### Task details:
In the data that follows, find the line with "A service gets"; transcribe it, every later line up to the one with "is enough ([unique_slug_is_free]). *)", and that line as well, exactly and with no others.

### Stored data:
(* ===== verification/SupportSample.v ===== *)
(** A concrete desk for the examples and witnesses: a department with its
    calendar (Saturday to Wednesday, nine to five in Tehran, with a holiday), two
    categories, a policy that counts business hours, a ticket type, a user and
    an administrator. *)

From S2P Require Import Prelude Python Choices Orm Models NotificationModels World Apps Text Sample.
From S2P Require Import SupportModels.
#[local] Open Scope Z_scope.

(** Tehran's clock, without the changes of the past. *)
Definition tehran : Z := 3 * usec_per_hour + 30 * usec_per_min.

(** Every request draws identifiers of its own. *)
Definition site_env_at (now : Z) : Env :=
  mkEnv now (fun t => t / usec_per_day) default_settings (fun s => s) (py_prefix 64)
    (fun n => ("token-" +:+ pretty n)%string) ("uuid-" +:+ pretty now)%string
    (fun _ _ _ => HttpTimeout) (fun _ => "repr"%string) (fun t _ => Some t) (fun _ _ _ => None)
    (fun _ _ => None) (fun _ _ => None) (fun _ _ => None).

Definition desk_env_at (now : Z) : SupportEnv :=
  mkSupportEnv (site_env_at now)
    (fun c => [c]) String.leb
    (fun name t => if str_eqb name "Asia/Tehran" then Some (t + tehran) else None)
    (fun _ reading => reading - tehran)
    (fun i => ("uuid-" +:+ pretty i)%string) (fun i => ("hex-" +:+ pretty i)%string)
    (fun i => ("token-" +:+ pretty i)%string).

(** Tuesday, 14 November 2023, 22:13:20 UTC: the night of a Wednesday in Tehran. *)
Definition desk_env : SupportEnv := desk_env_at sample_now.
Definition desk_after (usec : Z) : SupportEnv := desk_env_at (sample_now + usec).

Definition sample_department : SupportDepartment :=
  mkDepartment 1 "department-uuid" "Finance" "finance" EmptyString (Some 2) 0 true 0 0.

Definition root_category : SupportCategory :=
  mkSupportCategory 1 None 1 "Payments" "payments" "/payments/" 0 EmptyString EmptyString 0 0 0 true 0 0.

Definition leaf_category : SupportCategory :=
  mkSupportCategory 2 (Some 1) 1 "Gateways" "gateways" "/payments/gateways/" 1 EmptyString EmptyString
    0 0 0 true 0 0.

Definition sample_calendar : SupportBusinessCalendar :=
  mkCalendar 1 "Finance hours" (Some 1) "Asia/Tehran" (9 * usec_per_hour) (17 * usec_per_hour)
    [5; 6; 0; 1; 2] true true 0 0.

(** The Wednesday on which the clock stands is a holiday. *)
Definition sample_holiday : SupportHoliday := mkHoliday 1 1 19676 "Holiday" true 0 0.

Definition sample_policy : SupportSLAPolicy :=
  mkPolicy 1 "Usual" "usual" None TicketPriority.NORMAL TicketSeverity.MINOR 60 480 true true true 0
    true 0 0.

Definition sample_ticket_type : SupportTicketType :=
  mkTicketType 1 "question" "Question" EmptyString (Some 1) (Some 2) TicketPriority.NORMAL
    TicketSeverity.MINOR (Some 1) 0 true 0 0.

Definition sample_client : SupportUser := mkSupportUser 1 true false false "user".
Definition sample_agent : SupportUser := mkSupportUser 2 true true false "admin".

Definition sample_desk : SupportDB :=
  mkSupportDB (one_row sample_department)
    (mkTable (list_to_map [(1, root_category); (2, leaf_category)]) 3)
    (one_row sample_calendar) (one_row sample_holiday) (one_row sample_policy)
    (one_row sample_ticket_type) no_rows no_rows no_rows no_rows no_rows no_rows no_rows no_rows
    no_rows no_rows no_rows no_rows no_rows
    {[ 1 := sample_client; 2 := sample_agent ]} empty_db.

(** The row of a ticket as an object; the blank stands for a row that is missing. *)
Definition blank_ticket : SupportTicket :=
  mkTicket 0 EmptyString EmptyString 0 0 0 0 EmptyString EmptyString TicketStatus.DRAFT
    TicketPriority.NORMAL TicketSeverity.MINOR TicketChannel.WEB None None None None None 0 None None
    None None None EmptyString None None None None None 0 0 0 0 0 None EmptyString true 0 0.

Definition ticket_of (db : SupportDB) : SupportTicket := default blank_ticket (rows_of db !! 1).
Definition record_sla_event (ticket : Z) (event_type : SLAEventType.t) (occurred_at : option Z)
    (metadata : list (string * json)) : SM SupportSLAEvent :=
  create (fun i now =>
    mkSLAEvent i ticket event_type (default now occurred_at) (JObj metadata) true now now).

(** [_apply_sla] *)
Definition apply_sla (ticket : SupportTicket) (policy : option SupportSLAPolicy) (now : Z) :
    SM SupportTicket :=
  match policy with
  | None => mret ticket
  | Some policy =>
      first_due ← calculate_sla_due_at ticket policy (sla_first_response_minutes policy) now;
      due ← calculate_sla_due_at ticket policy (sla_resolution_minutes policy) now;
      ticket ← save_ticket (ticket <| tk_applied_sla_policy := Some (sla_id policy) |>
                                   <| tk_first_response_due_at := Some first_due |>
                                   <| tk_resolution_due_at := Some due |>)
                 [c_applied_sla_policy; c_first_response_due_at; c_resolution_due_at];
      _ ← record_sla_event (tk_id ticket) SLAEventType.POLICY_APPLIED (Some now)
            [("policy_id"%string, JInt (sla_id policy));
             ("first_response_minutes"%string, JInt (sla_first_response_minutes policy));
             ("resolution_minutes"%string, JInt (sla_resolution_minutes policy))];
      mret ticket
  end.

(** * Pausing the clock *)

(** [_pause_sla_if_needed] *)
Definition pause_sla_if_needed (ticket : SupportTicket) (now : Z) : SM SupportTicket :=
  policy ← (match tk_applied_sla_policy ticket with
            | None => mret None
            | Some p => x ← base_get (A := SupportSLAPolicy) p; mret (Some x)
            end : SM (option SupportSLAPolicy));
  match policy, tk_sla_paused_at ticket with
  | Some p, None =>
      if sla_pause_when_waiting_for_user p then
        ticket ← save_ticket (ticket <| tk_sla_paused_at := Some now |>) [c_sla_paused_at];
        _ ← record_sla_event (tk_id ticket) SLAEventType.PAUSED (Some now) [];
        mret ticket
      else mret ticket
  | _, _ => mret ticket
  end.

(** [int(x.total_seconds())]: towards zero *)
Definition whole_seconds (usec : Z) : Z := Z.quot usec 1000000.

(** [_resume_sla_if_needed] *)
Definition resume_sla_if_needed (ticket : SupportTicket) (now : Z) : SM SupportTicket :=
  match tk_sla_paused_at ticket with
  | None => mret ticket
  | Some paused_at =>
      let paused_seconds := whole_seconds (now - paused_at) in
      let extension := Z.max paused_seconds 0 * 1000000 in
      ticket ← save_ticket
        (ticket <| tk_sla_total_paused_seconds :=
                     tk_sla_total_paused_seconds ticket + Z.max paused_seconds 0 |>
                <| tk_first_response_due_at :=
                     (fun due => due + extension) <$> tk_first_response_due_at ticket |>
                <| tk_resolution_due_at :=
                     (fun due => due + extension) <$> tk_resolution_due_at ticket |>
                <| tk_sla_paused_at := None |>)
        [c_sla_total_paused_seconds; c_first_response_due_at; c_resolution_due_at; c_sla_paused_at];
      _ ← record_sla_event (tk_id ticket) SLAEventType.RESUMED (Some now)
            [("paused_seconds"%string, JInt paused_seconds)];
      mret ticket
  end.
(* ===== verification/SupportTaxonomy.v ===== *)
(** What administrators of the support desk manage: departments, the tree of
    categories, policies, ticket types, the help centre and canned answers
    ([src/apps/support_desk/services.py], 159–356, 501–628 and 765–955, and the
    [save] methods of [src/apps/support_desk/models.py]).

    A service gets the key of the record that the view has just looked up. *)

From S2P Require Import Prelude Python Choices Orm Models NotificationModels World Apps Text.
From S2P Require Import Sample SupportModels SupportSample.
From Stdlib Require Import Ascii.
#[local] Open Scope Z_scope.

(** * Slugs *)

(** The candidate with a suffix; [max_length] leaves room for it. *)
Definition slug_candidate (base : string) (max_length : nat) (suffix : Z) : string :=
  let suffix_text := ("-" +:+ pretty suffix)%string in
  (prefix_chars (max_length - length (decode suffix_text)) base +:+ suffix_text)%string.

(** [_unique_slug]: the loop gets as fuel one more than the number of rows, which
    is enough ([unique_slug_is_free]). *)
Definition unique_slug {A} `{Model SupportDB A} (slug_of : A -> string) (env : SupportEnv)
    (value : string) (max_length : nat) (exclude_pk : option Z) (key : Z) (db : SupportDB) : string :=
  let base := str_or (prefix_chars max_length (env_slugify (senv_site env) value))
                     (py_prefix 12 (senv_uuid4_hex env key)) in
  default EmptyString
    (first_free
       (fun s => qs_exists (all_filter (fun x : A =>
          str_eqb (slug_of x) s && negb (bool_decide (exclude_pk = Some (pk x)))) db))
       (slug_candidate base max_length) (S (size (rows_of (A := A) db))) base 2).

### Answer section:
    A service gets the key of the record that the view has just looked up. *)

From S2P Require Import Prelude Python Choices Orm Models NotificationModels World Apps Text.
From S2P Require Import Sample SupportModels SupportSample.
From Stdlib Require Import Ascii.
#[local] Open Scope Z_scope.

(** * Slugs *)

(** The candidate with a suffix; [max_length] leaves room for it. *)
Definition slug_candidate (base : string) (max_length : nat) (suffix : Z) : string :=
  let suffix_text := ("-" +:+ pretty suffix)%string in
  (prefix_chars (max_length - length (decode suffix_text)) base +:+ suffix_text)%string.

(** [_unique_slug]: the loop gets as fuel one more than the number of rows, which
    is enough ([unique_slug_is_free]). *)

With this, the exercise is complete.